The Power of Discipline in Creating a Culture of Innovation

2 min read
Feb 27, 2023 2:25:08 PM

Innovations are born from the mindset of creativity. Creativity refers to the ability to develop original and valuable ideas, while innovation is turning those ideas into something tangible that creates value. However, businesses often view these as distinct concepts housed in separate parts of the organization, unable to exist in the same person or team. This separation risks continuing business as usual.

 

Creativity is the starting point for innovation because it drives us to seek out new and unusual experiences, a divergent activity. The opposing converging force, innovation, requires transforming creative ideas into action and creating value. As Linus Pauling said, “the best way to have a good idea is to have many ideas,” and innovation is not different. It often involves combining different ideas and technologies in new ways to create something useful and valuable. It requires creativity, strategic thinking, problem-solving skills, and identifying and addressing potential challenges.

 

But what should you do if you perceive that your company lacks creativity? Have you decided to invest your capital in traditional R&D to find new innovations, but worry about the number of new ideas in your innovation pipeline?

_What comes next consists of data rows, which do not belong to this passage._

Lemma validate_data_cases samples sampling_rate tr :
  (is_py_number sampling_rate /\ (0 < num_value sampling_rate)%Q /\
   Pharmacological.validate_data (Pharmacological.Array1D samples)
     sampling_rate tr
     = (Ok tt,
        tr ++ [LogInfo
                 "Data validation passed. Signal and sampling rate are valid."
                 []])) \/
  (~ (is_py_number sampling_rate /\ (0 < num_value sampling_rate)%Q) /\
   Pharmacological.validate_data (Pharmacological.Array1D samples)
     sampling_rate tr
     = (Raise (ValueError "Sampling rate must be a positive number."),
        tr ++ [LogError "Sampling rate must be a positive number." []])).
Proof.
  unfold Pharmacological.validate_data. cbv zeta.
  change (negb true) with false. cbv iota.
  destruct sampling_rate as [z | q | q]; simpl negb; simpl orb.
  - destruct (Qle_bool (num_value (PyInt z)) 0) eqn:E.
    + right. apply Qle_bool_iff in E. split; [| reflexivity].
      intros (_ & H). apply (Qlt_not_le _ _ H). exact E.
    + left. apply FilterFacts.Qle_bool_false_iff in E.
      split; [exact I | split; [exact E | reflexivity]].
  - destruct (Qle_bool (num_value (PyFloat q)) 0) eqn:E.
    + right. apply Qle_bool_iff in E. split; [| reflexivity].
      intros (_ & H). apply (Qlt_not_le _ _ H). exact E.
    + left. apply FilterFacts.Qle_bool_false_iff in E.
      split; [exact I | split; [exact E | reflexivity]].
  - right. split; [| reflexivity]. intros (H & _). exact H.
Qed.


Lemma bind_ok_inv {A B} (m : M A) (k : A -> M B) tr b tr' :
  bind m k tr = (Ok b, tr') ->
  exists a tr1, m tr = (Ok a, tr1) /\ k a tr1 = (Ok b, tr').
Proof.
  unfold bind. destruct (m tr) as [[a | e] tr1]; [| discriminate].
  intros H. exists a, tr1. split; [reflexivity | exact H].
Qed.

(** X15: whatever [load_data] of the pharmacological script returns has
    passed validation: the sampling rate is an [int] or a [float] and
    positive. *)
Theorem load_data_returns_valid_rate
  env file_path file_type tr signal sampling_rate tr' :
  Pharmacological.load_data env file_path file_type tr
    = (Ok (signal, sampling_rate), tr') ->
  is_py_number sampling_rate /\ (0 < num_value sampling_rate)%Q.
Proof.
  unfold Pharmacological.load_data. intros H.
  apply bind_ok_inv in H. destruct H as (loaded & tr1 & _ & H).
  apply bind_ok_inv in H. destruct H as ([] & tr2 & Hv & H).
  unfold ret in H. inversion H; subst loaded tr2. simpl in Hv.
  destruct (validate_data_cases signal sampling_rate tr1)
    as [(Hn & Hp & _) | (_ & Hr)].
  - split; assumption.
  - rewrite Hr in Hv. discriminate Hv.
Qed.

(** The theorem on the recording [cell.abf]. *)
Lemma load_data_returns_valid_rate_witness :
  fst (Pharmacological.load_data lab_env "cell.abf" "abf" [])
    = Ok ([0; -40; 0]%Q, PyInt 20000) /\
  is_py_number (PyInt 20000) /\ (0 < num_value (PyInt 20000))%Q.
Proof.
  split; [reflexivity |].
  apply (@load_data_returns_valid_rate lab_env "cell.abf" "abf" []
           [0; -40; 0]%Q (PyInt 20000)
           (snd (Pharmacological.load_data lab_env "cell.abf" "abf" []))).
  reflexivity.
Defined.

Lemma bind_raise_inv {A B} (m : M A) (k : A -> M B) tr e tr' :
  bind m k tr = (Raise e, tr') ->
  m tr = (Raise e, tr') \/
  exists a tr1, m tr = (Ok a, tr1) /\ k a tr1 = (Raise e, tr').
Proof.
  unfold bind. destruct (m tr) as [[a | e0] tr1]; intros H.
  - right. exists a, tr1. split; [reflexivity | exact H].
  - left. inversion H; subst. reflexivity.
Qed.

Lemma try_except_raise_inv {A} (body : M A) C handler tr e tr' :
  try_except body C handler tr = (Raise e, tr') ->
  (exists e0 tr1,
     body tr = (Raise e0, tr1) /\ isinstance e0 C = true /\
     handler e0 tr1 = (Raise e, tr')) \/
  (body tr = (Raise e, tr') /\ isinstance e C = false).
Proof.
  unfold try_except. destruct (body tr) as [[a | e0] tr1]; [discriminate |].
  destruct (isinstance e0 C) eqn:E; intros H.
  - left. exists e0, tr1. repeat split; assumption.
  - right. inversion H; subst. split; [reflexivity | exact E].
Qed.

Lemma lift_raise_inv {A} (r : result A) tr e tr' :
  lift r tr = (Raise e, tr') -> r = Raise e.
Proof. unfold lift. intros H. inversion H. reflexivity. Qed.

Lemma item0_raise_inv {A} (xs : list A) e :
  item0 xs = Raise e -> isinstance e "Exception" = true.
Proof.
  destruct xs; simpl; [| discriminate].
  intros H. inversion H. reflexivity.
Qed.

(** The body of the ABF branch raises exceptions derived from [Exception]
    only, and so does the body of the Neo branch. *)
Lemma abf_body_exceptions env file_path tr e tr' :
  library_exceptions env ->
  (abf <- lift (pyabf_ABF env file_path) ;;
   signal <- lift (item0 (abf_data abf)) ;;
   _ <- emit (LogInfo
          "Loaded ABF data from {file_path} with sampling rate {sampling_rate} Hz."
          [AStr file_path; ANum (PyInt (abf_dataRate abf))]) ;;
   ret (signal, PyInt (abf_dataRate abf)))%eff tr = (Raise e, tr') ->
  isinstance e "Exception" = true.
Proof.
  intros (Habf & _) H.
  apply bind_raise_inv in H. destruct H as [H | (abf & tr1 & _ & H)].
  { apply lift_raise_inv in H. eapply Habf, H. }
  apply bind_raise_inv in H. destruct H as [H | (sig & tr2 & _ & H)].
  { apply lift_raise_inv in H. eapply item0_raise_inv, H. }
  apply bind_raise_inv in H. destruct H as [H | (u & tr3 & _ & H)];
    discriminate H.
Qed.

Lemma neo_body_exceptions {A} env file_path
  (k : Segment -> AnalogSignal -> M A) tr e tr' :
  library_exceptions env ->
  (forall g s t e1 t',
     k g s t = (Raise e1, t') -> isinstance e1 "Exception" = true) ->
  (reader <- lift (NeoHdf5IO env file_path) ;;
   block <- lift (read_block reader) ;;
   segment <- lift (item0 (segments block)) ;;
   s0 <- lift (item0 (analogsignals segment)) ;;
   k segment s0)%eff tr = (Raise e, tr') ->
  isinstance e "Exception" = true.
Proof.
  intros (_ & Hneo & Hread) Hk H.
  apply bind_raise_inv in H. destruct H as [H | (reader & tr1 & Hopen & H)].
  { apply lift_raise_inv in H. eapply Hneo, H. }
  apply bind_raise_inv in H. destruct H as [H | (block & tr2 & _ & H)].
  { apply lift_raise_inv in H. unfold lift in Hopen.
    inversion Hopen as [[Ho Ht]]. eapply Hread; [exact Ho | exact H]. }
  apply bind_raise_inv in H. destruct H as [H | (segment & tr3 & _ & H)].
  { apply lift_raise_inv in H. eapply item0_raise_inv, H. }
  apply bind_raise_inv in H. destruct H as [H | (s0 & tr4 & _ & H)].
  { apply lift_raise_inv in H. eapply item0_raise_inv, H. }
  eapply Hk, H.
Qed.

Lemma neo_tail_exceptions file_path segment s0 t e1 t' :
  (s1 <- lift (item0 (analogsignals segment)) ;;
   _ <- emit (LogInfo
          "Loaded Neo data from {file_path} with sampling rate {sampling_rate} Hz."
          [AStr file_path; ANum (sig_sampling_rate_magnitude s1)]) ;;
   ret (concat (sig_magnitude s0), sig_sampling_rate_magnitude s1))%eff t
    = (Raise e1, t') ->
  isinstance e1 "Exception" = true.
Proof.
  intros H.
  apply bind_raise_inv in H. destruct H as [H | (s1 & tr1 & _ & H)].
  { apply lift_raise_inv in H. eapply item0_raise_inv, H. }
  apply bind_raise_inv in H. destruct H as [H | (u & tr2 & _ & H)];
    discriminate H.
Qed.

(** X16: when the format libraries raise exceptions derived from
    [Exception] only, [load_data] of the pharmacological script fails with
    DataLoadingError (opening or reading failed, or the file type is
    unknown) or with ValueError (validation failed), and with nothing
    else. *)
Theorem load_data_error_classes env file_path file_type tr e :
  library_exceptions env ->
  fst (Pharmacological.load_data env file_path file_type tr) = Raise e ->
  exn_class e = "DataLoadingError"%string \/ exn_class e = "ValueError"%string.
Proof.
  intros Hlib H.
  destruct (Pharmacological.load_data env file_path file_type tr)
    as [r tr'] eqn:Hrun.
  simpl in H. subst r. unfold Pharmacological.load_data in Hrun.
  apply bind_raise_inv in Hrun.
  destruct Hrun as [Hstage | (loaded & tr1 & _ & Hval)].
  - left. destruct (String.eqb file_type "abf").
    + apply try_except_raise_inv in Hstage.
      destruct Hstage as [(e0 & tr1 & _ & _ & Hh) | (Hbody & Hno)].
      * inversion Hh. reflexivity.
      * rewrite (@abf_body_exceptions env file_path tr e tr' Hlib Hbody) in Hno.
        discriminate Hno.
    + destruct (String.eqb file_type "neo").
      * apply try_except_raise_inv in Hstage.
        destruct Hstage as [(e0 & tr1 & _ & _ & Hh) | (Hbody & Hno)].
        -- inversion Hh. reflexivity.
        -- assert (Hyes : isinstance e "Exception" = true).
           { refine (@neo_body_exceptions _ env file_path
                       (fun segment s0 => _) tr e tr' Hlib _ Hbody).
             intros g s t e1 t'. apply neo_tail_exceptions. }
           rewrite Hyes in Hno. discriminate Hno.
      * inversion Hstage. reflexivity.
  - right. apply bind_raise_inv in Hval.
    destruct Hval as [Hv | (u & tr2 & _ & Hret)]; [| discriminate Hret].
    destruct (validate_data_cases (fst loaded) (snd loaded) tr1)
      as [(_ & _ & Hok) | (_ & Hbad)].
    + rewrite Hok in Hv. discriminate Hv.
    + rewrite Hbad in Hv. inversion Hv. reflexivity.
Qed.

Lemma bare_env_library_exceptions : library_exceptions bare_env.
Proof.
  repeat split; simpl; intros; try discriminate;
    match goal with H : Raise _ = Raise _ |- _ => inversion H; reflexivity end.
Qed.

(** The theorem where no file exists. *)
Lemma load_data_error_classes_witness :
  library_exceptions bare_env /\
  (exists e,
     fst (Pharmacological.load_data bare_env "missing.abf" "abf" []) = Raise e /\
     (exn_class e = "DataLoadingError"%string \/
      exn_class e = "ValueError"%string)).
Proof.
  split; [exact bare_env_library_exceptions |].
  eexists. split; [reflexivity |].
  apply (@load_data_error_classes bare_env "missing.abf" "abf" []);
    [exact bare_env_library_exceptions | reflexivity].
Defined.

(** X17: a Neo container that opens but holds no segment, or whose first
    segment holds no signal, makes the loader of the action-potential
    script fail with IndexError, the loader of the pharmacological script
    with DataLoadingError chained from that IndexError, and the loader of
    the network script with ValueError. *)
Theorem load_data_without_signal env file_path tr reader block :
  NeoHdf5IO env file_path = Ok reader ->
  read_block reader = Ok block ->
  segments block = [] \/
  (exists segment rest,
     segments block = segment :: rest /\ analogsignals segment = []) ->
  ActionPotential.load_data env file_path "neo"
    = Raise (IndexError "list index out of range") /\
  fst (Pharmacological.load_data env file_path "neo" tr)
    = Raise (Pharmacological.DataLoadingError
               ("Could not load Neo data from " ++ file_path ++ ".")
               (Some (IndexError "list index out of range"))) /\
  fst (NetworkDynamics.load_data env file_path tr)
    = Raise (ValueError "Failed to load data. Check file format and path.").
Proof.
  intros Hopen Hread Hempty.
  assert (Hitem :
    (segment <- item0 (segments block) ;;
     item0 (analogsignals segment))%py
    = Raise (IndexError "list index out of range")).
  { destruct Hempty as [-> | (segment & rest & -> & Hs)]; simpl;
      [| rewrite Hs]; reflexivity. }
  split; [| split].
  - rewrite LoadingFacts.action_potential_load_data_cases.
    change ("abf" =? "neo")%string with false.
    change ("neo" =? "neo")%string with true. cbv iota.
    unfold ActionPotential.load_neo_data. rewrite Hopen. simpl Py.bind.
    rewrite Hread. simpl Py.bind.
    destruct (item0 (segments block)) as [segment |]; simpl in *;
      [| congruence].
    rewrite Hitem. reflexivity.
  - unfold Pharmacological.load_data.
    change ("neo" =? "abf")%string with false.
    change ("neo" =? "neo")%string with true. cbv iota.
    unfold bind, try_except, lift. rewrite Hopen, Hread.
    destruct (item0 (segments block)) as [segment |]; simpl in Hitem.
    + rewrite Hitem. reflexivity.
    + inversion Hitem. reflexivity.
  - unfold NetworkDynamics.load_data, bind, try_except, lift.
    rewrite Hopen, Hread.
    destruct (item0 (segments block)) as [segment |]; simpl in Hitem.
    + rewrite Hitem. reflexivity.
    + inversion Hitem. reflexivity.
Qed.

(** The theorem on the container [empty.h5]. *)
Lemma load_data_without_signal_witness :
  NeoHdf5IO lab_env "empty.h5" = Ok {| read_block := Ok {| segments := [] |} |} /\
  ActionPotential.load_data lab_env "empty.h5" "neo"
    = Raise (IndexError "list index out of range") /\
  fst (Pharmacological.load_data lab_env "empty.h5" "neo" [])
    = Raise (Pharmacological.DataLoadingError
               ("Could not load Neo data from " ++ "empty.h5" ++ ".")
               (Some (IndexError "list index out of range"))) /\
  fst (NetworkDynamics.load_data lab_env "empty.h5" [])
    = Raise (ValueError "Failed to load data. Check file format and path.").
Proof.
  split; [reflexivity |].
  apply (@load_data_without_signal lab_env "empty.h5" []
           {| read_block := Ok {| segments := [] |} |} {| segments := [] |});
    [reflexivity | reflexivity | left; reflexivity].
Defined.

"Disciplined Inquiry Leads to Unbounded Creativity"

 

In a recent engagement with a large, engineering-led technology firm seeking to grow its innovation pipeline, we started with this motto to encourage divergent thinking. The process of challenging their orthodoxies and receiving new information helped transform a business culture from “yes, but” skepticism to “yes, and” optimism.



How did we do that?

 

Most employees were well-equipped with observations from their interactions with customers. However, few of these observations reached the level of insight, which we call “the why behind the what.” Pushing employees to think beyond “viability,” will the innovation makes money, and “feasibility,” is it technologically possible, we targeted “desirability,” the human-centered insight.

 

With these insights in mind, we led the client teams through a structured ideation process. As the process experts, we helped the client differentiate by comparing their linear extrapolations of the status quo to drawing inspiration from emerging business, the latest research in academic journals, and end-user workarounds.

 

For this shift in thinking to be sustainable, we trained the team to equally value the mindset and process as well as the final ideas. We showed them how to conduct regular ideation sessions grounded in the discipline of “diverge before converging,” because going to the brainstorming stage without the necessary research does not give us healthy results.

 

Beyond the value of desirability, feasibility, and viability, the company is realizing a culture that constantly researches, produces, and generates effective solutions based upon user-centered needs. Innovation is a necessity in today's business world. Companies that do not innovate fall behind the competition. How many user-centered ideas are generated in your company? Is this culture embedded in your company to offer repeating results?